> **WHAT YOU HAVE TO DO**: What you return should be each line of the data containing the string "mkPacketAddressPair".

> **GIVEN RECORDS**:
Definition GetHopLimit (g : GossipPacket) : outcome Z :=
  switch (GetUnderlyingType g) [
    ("simple", cant "extract" "hop-limit" "SIMPLE");
    ("rumor", cant "extract" "hop-limit" "RUMOR");
    ("status", cant "extract" "hop-limit" "STATUS");
    ("private", pm_HopLimit <$> deref (g_Private g));
    ("datarequest", dreq_HopLimit <$> deref (g_DataRequest g));
    ("datareply", drep_HopLimit <$> deref (g_DataReply g));
    ("searchrequest", cant "extract" "hop-limit" "SEARCH REQUEST");
    ("searchreply", srep_HopLimit <$> deref (g_SearchReply g));
    ("txpublish", tx_HopLimit <$> deref (g_TxPublish g));
    ("blockpublish", bp_HopLimit <$> deref (g_BlockPublish g));
    ("dhtmessage", cant "extract" "hop-limit" "MESSAGE");
    ("diffiehellman", dh_HopLimit <$> deref (g_DiffieHellman g))
  ] (LogError no_sub_struct).

Definition GetDestination (g : GossipPacket) : outcome string :=
  switch (GetUnderlyingType g) [
    ("simple", cant "extract" "destination" "SIMPLE");
    ("rumor", cant "extract" "destination" "RUMOR");
    ("status", cant "extract" "destination" "STATUS");
    ("private", pm_Destination <$> deref (g_Private g));
    ("datarequest", dreq_Destination <$> deref (g_DataRequest g));
    ("datareply", drep_Destination <$> deref (g_DataReply g));
    ("searchrequest", cant "extract" "destination" "SEARCH REQUEST");
    ("searchreply", srep_Destination <$> deref (g_SearchReply g));
    ("txpublish", cant "extract" "destination" "TXPUBLISH");
    ("blockpublish", cant "extract" "destination" "BLOCKPUBLISH");
    ("dhtmessage", cant "extract" "destination" "MESSAGE")
  ] (LogError no_sub_struct).

Definition GetHashValue (g : GossipPacket) : outcome bytes :=
  switch (GetUnderlyingType g) [
    ("simple", cant "extract" "hash value" "SIMPLE");
    ("rumor", cant "extract" "hash value" "RUMOR");
    ("status", cant "extract" "hash value" "STATUS");
    ("private", cant "extract" "hash value" "PRIVATE");
    ("datarequest", dreq_HashValue <$> deref (g_DataRequest g));
    ("datareply", drep_HashValue <$> deref (g_DataReply g));
    ("searchrequest", cant "extract" "hash value" "SEARCH REQUEST");
    ("searchreply", cant "extract" "hash value" "SEARCH REPLY");
    ("txpublish", cant "extract" "hash value" "TXPUBLISH");
    ("blockpublish", cant "extract" "hash value" "BLOCKPUBLISH");
    ("dhtmessage", cant "extract" "hash value" "MESSAGE")
  ] (LogError no_sub_struct).

Definition GetData (g : GossipPacket) : outcome bytes :=
  switch (GetUnderlyingType g) [
    ("simple", cant "extract" "data" "SIMPLE");
    ("rumor", cant "extract" "data" "RUMOR");
    ("status", cant "extract" "data" "STATUS");
    ("private", cant "extract" "data" "PRIVATE");
    ("datarequest", cant "extract" "data" "DATA REQUEST");
    ("datareply", drep_Data <$> deref (g_DataReply g));
    ("searchrequest", cant "extract" "data" "SEARCH REQUEST");
    ("searchreply", cant "extract" "data" "SEARCH REPLY");
    ("txpublish", cant "extract" "data" "TXPUBLISH");
    ("blockpublish", cant "extract" "data" "BLOCKPUBLISH");
    ("dhtmessage", cant "extract" "data" "MESSAGE")
  ] (LogError no_sub_struct).

Definition DecrementHopCount (g : GossipPacket) : outcome (GossipPacket * bool) :=
  switch (GetUnderlyingType g) [
    ("simple", cant "decrement" "hop count" "SIMPLE");
    ("rumor", cant "decrement" "hop count" "RUMOR");
    ("status", cant "decrement" "hop count" "STATUS");
    ("private", (fun p => let '(p', send) := pm_DecrementHopCount p in (with_Private g p', send)) <$> deref (g_Private g));
    ("datarequest", (fun p => let '(p', send) := dreq_DecrementHopCount p in (with_DataRequest g p', send)) <$> deref (g_DataRequest g));
    ("datareply", (fun p => let '(p', send) := drep_DecrementHopCount p in (with_DataReply g p', send)) <$> deref (g_DataReply g));
    ("searchrequest", cant "decrement" "hop count" "SEARCH REQUEST");
    ("searchreply", (fun p => let '(p', send) := srep_DecrementHopCount p in (with_SearchReply g p', send)) <$> deref (g_SearchReply g));
    ("txpublish", (fun p => let '(p', send) := tx_DecrementHopCount p in (with_TxPublish g p', send)) <$> deref (g_TxPublish g));
    ("blockpublish", (fun p => let '(p', send) := bp_DecrementHopCount p in (with_BlockPublish g p', send)) <$> deref (g_BlockPublish g));
    ("dhtmessage", cant "decrement" "hop count" "MESSAGE")
  ] (LogError no_sub_struct).

Definition GetBudget (g : GossipPacket) : outcome Z :=
  switch (GetUnderlyingType g) [
    ("simple", cant "extract" "budget" "SIMPLE");
    ("rumor", cant "extract" "budget" "RUMOR");
    ("status", cant "extract" "budget" "STATUS");
    ("private", cant "extract" "budget" "PRIVATE");
    ("datarequest", cant "extract" "budget" "DATA REQUEST");
    ("datareply", cant "extract" "budget" "DATA REPLY");
    ("searchrequest", sreq_Budget <$> deref (g_SearchRequest g));
    ("searchreply", cant "extract" "budget" "SEARCH REPLY");
    ("txpublish", cant "extract" "budget" "TXPUBLISH");
    ("blockpublish", cant "extract" "budget" "BLOCKPUBLISH");
    ("dhtmessage", cant "extract" "budget" "MESSAGE")
  ] (LogError no_sub_struct).

Definition GetKeywords (g : GossipPacket) : outcome (list string) :=
  switch (GetUnderlyingType g) [
    ("simple", cant "extract" "keywords" "SIMPLE");
    ("rumor", cant "extract" "keywords" "RUMOR");
    ("status", cant "extract" "keywords" "STATUS");
    ("private", cant "extract" "keywords" "PRIVATE");
    ("datarequest", cant "extract" "keywords" "DATA REQUEST");
    ("datareply", cant "extract" "keywords" "DATA REPLY");
    ("searchrequest", sreq_Keywords <$> deref (g_SearchRequest g));
    ("searchreply", cant "extract" "keywords" "SEARCH REPLY");
    ("txpublish", cant "extract" "keywords" "TXPUBLISH");
    ("blockpublish", cant "extract" "keywords" "BLOCKPUBLISH");
    ("dhtmessage", cant "extract" "keywords" "MESSAGE")
  ] (LogError no_sub_struct).

Definition GetSearchResults (g : GossipPacket) : outcome (list SearchResult) :=
  switch (GetUnderlyingType g) [
    ("simple", cant "extract" "search results" "SIMPLE");
    ("rumor", cant "extract" "search results" "RUMOR");
    ("status", cant "extract" "search results" "STATUS");
    ("private", cant "extract" "search results" "PRIVATE");
    ("datarequest", cant "extract" "search results" "DATA REQUEST");
    ("datareply", cant "extract" "search results" "DATA REPLY");
    ("searchrequest", cant "extract" "search results" "SEARCH REQUEST");
    ("searchreply", srep_Results <$> deref (g_SearchReply g));
    ("txpublish", cant "extract" "search results" "TXPUBLISH");
    ("blockpublish", cant "extract" "search results" "BLOCKPUBLISH");
    ("dhtmessage", cant "extract" "search results" "MESSAGE")
  ] (LogError no_sub_struct).


(** A packet whose only part is a rumor, or a private message, ... *)
Definition empty_packet : GossipPacket :=
  mkGossipPacket None None None None None None None None None None None None None None.
Definition simple_packet (m : SimpleMessage) : GossipPacket :=
  mkGossipPacket (Some m) None None None None None None None None None None None None None.
Definition rumor_packet (m : RumorMessage) : GossipPacket :=
  mkGossipPacket None (Some m) None None None None None None None None None None None None.
Definition status_packet (m : StatusPacket) : GossipPacket :=
  mkGossipPacket None None (Some m) None None None None None None None None None None None.

(** ** Packets with their sender *)
Record PacketAddressPair := mkPacketAddressPair {
  pap_Packet : GossipPacket; pap_SenderAddress : string
}.
Definition pap_GetOrigin (pap : PacketAddressPair) := GetOrigin (pap_Packet pap).
Definition pap_GetSeqID (pap : PacketAddressPair) := GetSeqID (pap_Packet pap).
Definition pap_GetContents (pap : PacketAddressPair) := GetContents (pap_Packet pap).
Definition pap_GetHopLimit (pap : PacketAddressPair) := GetHopLimit (pap_Packet pap).
Definition pap_GetDestination (pap : PacketAddressPair) := GetDestination (pap_Packet pap).
Definition pap_GetHashValue (pap : PacketAddressPair) := GetHashValue (pap_Packet pap).
Definition pap_GetData (pap : PacketAddressPair) := GetData (pap_Packet pap).
Definition pap_DecrementHopCount (pap : PacketAddressPair) : outcome (PacketAddressPair * bool) :=
  (fun r : GossipPacket * bool => (mkPacketAddressPair r.1 (pap_SenderAddress pap), r.2))
    <$> DecrementHopCount (pap_Packet pap).
Definition pap_GetBudget (pap : PacketAddressPair) := GetBudget (pap_Packet pap).
Definition pap_GetKeywords (pap : PacketAddressPair) := GetKeywords (pap_Packet pap).
Definition pap_GetSearchResults (pap : PacketAddressPair) := GetSearchResults (pap_Packet pap).
Definition pap_GetSenderAddress (pap : PacketAddressPair) : outcome string :=
  switch (GetUnderlyingType (pap_Packet pap)) [
    ("simple", sm_RelayPeerAddr <$> deref (g_Simple (pap_Packet pap)))
  ] (Ok (pap_SenderAddress pap)).

(** ** Client requests *)
Record FileToShare := mkFileToShare { fts_FileName : string }.
Record FileToDownload := mkFileToDownload {
  ftd_FileName : string; ftd_Origin : string; ftd_Metahash : bytes
}.
Record FileToSearch := mkFileToSearch { ftse_Budget : Z; ftse_Keywords : list string }.
Record DHTLookup := mkDHTLookup { dl_Node : option TypeID; dl_Key : option string }.
Record DHTStore := mkDHTStore { ds_Key : option TypeID; ds_Type : string; ds_Value : bytes }.
Record DHTRequest := mkDHTRequest { dr_Store : option DHTStore; dr_Lookup : option DHTLookup }.
Record ClientRequest := mkClientRequest {
  cr_Packet : option GossipPacket;
  cr_FileShare : option FileToShare;
  cr_FileDownload : option FileToDownload;
  cr_FileSearch : option FileToSearch;
  cr_DHTLookup : option DHTLookup;
  cr_DHTStore : option DHTStore
}.
Definition ClientRequest_GetUnderlyingType (cr : ClientRequest) : string :=
  if cr_Packet cr is Some p then GetUnderlyingType p
  else if cr_FileShare cr is Some _ then "fileShare"
  else if cr_FileDownload cr is Some _ then "fileDownload"
  else if cr_FileSearch cr is Some _ then "fileSearch"
  else if (if cr_DHTLookup cr is Some l then (if dl_Node l is Some _ then true else false) else false)
    then "nodeSearch"
  else if (if cr_DHTLookup cr is Some l then (if dl_Key l is Some _ then true else false) else false)
    then "keySearch"
  else if cr_DHTStore cr is Some _ then "store"
  else "".

(** ** Lemmas *)
(** Deciding the type of a packet part by part. *)
Ltac packet_cases g tac :=
  unfold GetUnderlyingType;
  destruct (g_Simple g); [tac |]; destruct (g_Rumor g); [tac |];
  destruct (g_Status g); [tac |]; destruct (g_Private g); [tac |];
  destruct (g_DataRequest g); [tac |]; destruct (g_DataReply g); [tac |];
  destruct (g_SearchRequest g); [tac |]; destruct (g_SearchReply g); [tac |];
  destruct (g_TxPublish g); [tac |]; destruct (g_BlockPublish g); [tac |];
  destruct (g_DHTMessage g); [tac |]; destruct (g_HyperlinkMessage g); [tac |];
  destruct (g_EncryptedWebCrawlerPacket g); [tac |]; destruct (g_DiffieHellman g); tac.

Lemma le32_inj a b : in_width 32 a -> in_width 32 b -> le32 a = le32 b -> a = b.
Proof.
  intros Ha Hb H. unfold le32 in H. apply (f_equal (@rev Z)) in H. rewrite !rev_involutive in H.
  rewrite !wrap_small in H by done. by apply (be_split_inj 4).
Qed.

Lemma le32_length a : length (le32 a) = 4%nat.
Proof. unfold le32. rewrite length_rev. apply be_split_length. Qed.

Lemma TxPublish_preimage_inj t1 t2 :
  Z.of_nat (String.length (f_Name (tx_File t1))) < 2 ^ 32 ->
  Z.of_nat (String.length (f_Name (tx_File t2))) < 2 ^ 32 ->
  TxPublish_preimage t1 = TxPublish_preimage t2 ->
  f_Name (tx_File t1) = f_Name (tx_File t2) /\ f_MetafileHash (tx_File t1) = f_MetafileHash (tx_File t2).
Proof.
  intros H1 H2 H. unfold TxPublish_preimage in H.
  apply app_inj_1 in H as [Hl H]; [| by rewrite !le32_length].
  apply le32_inj in Hl; [| unfold in_width; lia..].
  apply app_inj_1 in H as [Hn Hm]; [| rewrite !bytes_of_string_length; lia].
  by split; [apply bytes_of_string_inj |].
Qed.

Lemma concat_inj_fixed n (l1 l2 : list bytes) :
  Forall (fun l => length l = n) l1 -> Forall (fun l => length l = n) l2 -> length l1 = length l2 ->
  concat l1 = concat l2 -> l1 = l2.
Proof.
  intros H1. revert l2. induction H1 as [|x l1 Hx H1 IH]; intros [|y l2] H2 Hl Hc; try done.
  inversion H2; subst. simpl in Hc. apply app_inj_1 in Hc as [-> Hc]; [| congruence].
  f_equal. apply IH; [done | by injection Hl | done].
Qed.

(** A part of a packet survives the decrement of its hop limit. *)
Definition relayed (t : string) : bool :=
  bool_decide (t ∈ ["private"; "datarequest"; "datareply"; "searchreply"; "txpublish"; "blockpublish"]).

> **EXERCISE RESULT**:
Record PacketAddressPair := mkPacketAddressPair {
  (fun r : GossipPacket * bool => (mkPacketAddressPair r.1 (pap_SenderAddress pap), r.2))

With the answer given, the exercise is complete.